Amnesty lists four main factors facilitating these abuses. These
are suspension of legal safeguards to protect those taken into
custody, introduction of legislation dispensing with the holding
of inquests into unnatural deaths, the persistent refusal to
investigate most cases of 'disappearance' and the failure to try
members of the security forces alleged to be responsible.

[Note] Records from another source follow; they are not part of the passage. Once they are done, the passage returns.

(** [SPICFG_MSBFIRST | SPICFG_TXCLKEDGE_FALLING | CFG_CLK_DIV | SPICFG_SPICLKPOL]. *)
Definition SPI_MODE : Z :=
  Z.lor (Z.lor (Z.lor SPICFG_MSBFIRST SPICFG_TXCLKEDGE_FALLING) CFG_CLK_DIV) SPICFG_SPICLKPOL.

(** Byte [n] of a number, as the assignment to a [u8] takes it. *)
Definition byte_of (z n : Z) : Z := u8 (Z.shiftr z (8 * n)).

(** * State *)

(** Reading and writing a register, [udelay] of some microseconds and
    [schedule_timeout_interruptible], which gives the jiffies left. *)
Class SpiHw (HW : Type) := {
  hw_read : Z → HW → Z * HW;
  hw_write : Z → Z → HW → HW;
  hw_udelay : Z → HW → HW;
  hw_schedule : Z → HW → Z * HW
}.

Record chip_info := mk_chip {
  chip_name : string;
  chip_id : Z;
  jedec_id : Z;
  sector_size : Z;
  n_sectors : Z;
  addr4b : bool
}.

(** [struct flash_info]; the semaphore is taken or not. *)
Record flash_info := {
  flash_lock : bool;
  flash_mtd : mtd_info_t;
  flash_chip : chip_info;
  command : bytes
}.
#[export] Instance flash_info_eta : Eta flash_info := λ r,
  {| flash_lock := flash_lock r; flash_mtd := flash_mtd r; flash_chip := flash_chip r;
     command := command r |}.

(** The hardware and the globals [spi_wait_nsec] and [flash]. *)
Record raspi (HW : Type) := mk_raspi {
  hw : HW;
  spi_wait_nsec : Z;
  flash : option flash_info
}.
Arguments hw {HW} _.
Arguments spi_wait_nsec {HW} _.
Arguments flash {HW} _.
Arguments mk_raspi {HW} _ _ _.
#[export] Instance raspi_eta HW : Eta (raspi HW) := λ r,
  {| hw := hw r; spi_wait_nsec := spi_wait_nsec r; flash := flash r |}.

Section Raspi.
Context {HW : Type} `{SpiHw HW}.
Local Abbreviation M := (io (raspi HW)).

(** * Registers *)

Definition ra_inl (addr : Z) : M Z := λ s,
  let '(v, h) := hw_read addr (hw s) in Ret (v, s ⦃ hw := h ⦄).
Definition ra_outl (addr value : Z) : M () := modify (λ s, s ⦃ hw := hw_write addr (u32 value) (hw s) ⦄).
Definition ra_aor (addr a_mask o_value : Z) : M () :=
  v ← ra_inl addr; ra_outl addr (Z.lor (Z.land v a_mask) o_value).
Definition ra_and (addr a_mask : Z) : M () := ra_aor addr a_mask 0.
Definition ra_or (addr o_value : Z) : M () := ra_aor addr (-1) o_value.
Definition udelay (n : Z) : M () := modify (λ s, s ⦃ hw := hw_udelay n (hw s) ⦄).
Definition schedule_timeout_interruptible (n : Z) : M Z := λ s,
  let '(v, h) := hw_schedule n (hw s) in Ret (v, s ⦃ hw := h ⦄).

(** [usecs_to_jiffies] with [HZ] = 250. *)
Definition usecs_to_jiffies (u : Z) : Z := (u + 3999) / 4000.

Definition usleep (usecs : Z) : M () :=
  r ← rounds 16 (λ timeout,
        if timeout =? 0 then mret (inr ())
        else timeout ← schedule_timeout_interruptible timeout; mret (inl timeout))
      (usecs_to_jiffies usecs);
  match r with inr _ => mret () | inl _ => stuck end.

(** * Transfers *)

(** The loop reads the status until a byte has gone through; with a small
    [spi_wait_nsec] it gives up at once. *)
Definition spic_busy_wait : M Z :=
  r ← rounds 256 (λ _ : (),
        v ← ra_inl RT2880_SPISTAT_REG;
        if Z.land v 0x01 =? 0 then mret (inr 0)
        else
          w ← gets spi_wait_nsec;
          if Z.shiftr w 1 =? 0 then mret (inr (-1)) else mret (inl ())) ();
  match r with inr z => mret z | inl _ => stuck end.

(** Shift out the bytes of [l]: the number sent, and whether all were. *)
Fixpoint spic_send (l : bytes) (retval : Z) : M (Z * bool) :=
  match l with
  | [] => mret (retval, true)
  | b :: l =>
      ra_outl RT2880_SPIDATA_REG b;;
      ra_or RT2880_SPICTL_REG SPICTL_STARTWR;;
      e ← spic_busy_wait;
      if negb (e =? 0) then mret (retval, false) else spic_send l (retval + 1)
  end.

(** Shift in [n] bytes to [buf] from [retval] on. *)
Fixpoint spic_receive (n : nat) (buf : bytes) (retval : nat) : M (Z * bytes) :=
  match n with
  | O => mret (Z.of_nat retval, buf)
  | S n =>
      ra_or RT2880_SPICTL_REG SPICTL_STARTRD;;
      e ← spic_busy_wait;
      if negb (e =? 0) then mret (Z.of_nat retval, buf)
      else
        v ← ra_inl RT2880_SPIDATA_REG;
        match store buf retval [u8 v] with
        | Ret buf => spic_receive n buf (S retval)
        | _ => oob
        end
  end.

(** [cmd] holds [n_cmd] bytes.  The return value and the buffer. *)
Definition spic_transfer (cmd buf : bytes) (n_buf : nat) (flag : Z) : M (Z * bytes) :=
  ra_outl RT2880_SPICFG_REG SPI_MODE;;
  ra_and RT2880_SPICTL_REG (Z.lnot SPICTL_SPIENA_HIGH);;
  '(retval, ok) ← spic_send cmd 0;
  r ← (if negb ok then mret (-1, buf)
       else if negb (Z.land flag SPIC_READ_BYTES =? 0) then spic_receive n_buf buf 0
       else if negb (Z.land flag SPIC_WRITE_BYTES =? 0) then
         match load buf 0 n_buf with
         | Ret data => '(retval, _) ← spic_send data 0; mret (retval, buf)
         | _ => oob
         end
       else mret (retval, buf));
  ra_or RT2880_SPICTL_REG SPICTL_SPIENA_HIGH;;
  mret r.

Definition spic_read (cmd rxbuf : bytes) (n_rx : nat) : M (Z * bytes) :=
  spic_transfer cmd rxbuf n_rx SPIC_READ_BYTES.
Definition spic_write (cmd txbuf : bytes) (n_tx : nat) : M Z :=
  '(r, _) ← spic_transfer cmd txbuf n_tx SPIC_WRITE_BYTES; mret r.

(** [sysclk] is what [get_surfboard_sysclk] gives. *)
Definition spic_init (sysclk : Z) : M Z :=
  ra_and RALINK_REG_GPIOMODE (Z.lnot (Z.shiftl 1 1));;
  ra_or RT2880_RSTCTRL_REG RSTCTRL_SPI_RESET;;
  udelay 1;;
  ra_and RT2880_RSTCTRL_REG (Z.lnot RSTCTRL_SPI_RESET);;
  ra_outl RT2880_SPI0_CTL_REG (Z.land (Z.lnot SPIARB_SPI0_ACTIVE_MODE) 1);;
  ra_outl RT2880_SPICFG_REG SPI_MODE;;
  ra_outl RT2880_SPICTL_REG (Z.lor SPICTL_HIZSDO SPICTL_SPIENA_HIGH);;
  modify (λ s, s ⦃ spi_wait_nsec := Z.shiftr (8 * 1000 / (sysclk / 1000 / 1000 / CFG_CLK_DIV)) 1 ⦄);;
  mret 0.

Sworn affidavits in the Amnesty report blamed Tissa Weeratunga,
a nephew of Sri Lanka President Jayewardene and former chief
of the army and anti-terrorist commander in Jaffna, for torture
and abuses. Weeratunga is currently a Sri Lankan diplomat in
Canada. Canadian media has been discussing his role based on the
Amnesty report and has demanded an investigation into the
charges against him.

 Indira Loyalists criticize Rajiv's policies

Former union finance minister Pranab Mukherjee and six others
who claim allegiance to the policies of Indira Gandhi presented
a memo to President Zail Singh criticizing Rajiv Gandhi
government's actions as not being in nation's interests. The
memo ridiculed the accords on Punjab, Assam and Mizoram as
instant decisions on complicated problems; it also said that the
government performance is utterly undesirable. Mukherjee and his
colleagues were earlier expelled from the party and they have
banded themselves together as All India Congress(I) Workers'
convention and call themselves Indira Loyalists. Their charges
were repudiated by Congress High command as false and
opportunistic.

 Bungling in Indian Red Cross

Several instances of irregularities and delays in projects to be
undertaken by the Indian Red Cross has been reported by its
chairman Mohsina Kidwai. These projects include aid to the
victims of the Bhopal gas tragedy and the orphaned children of
Assam. The American Red Cross sent Rs 25 million to the Indian
Red Cross in February for Bhopal gas victims.  But most of this
sum is yet to be distributed to the victims. The Swiss Red Cross
sent Rs 870,000 in 1983 for building a home for children
orphaned in the massacre of February 1983 in Assam. The home is
yet to be built.  Kidwai says nothing has been done except the
laying of the foundation stone. The Central Vigilance
Commissioner, in his report in 1979, had also charged the bungling of
relief material meant for Bangladesh refugees.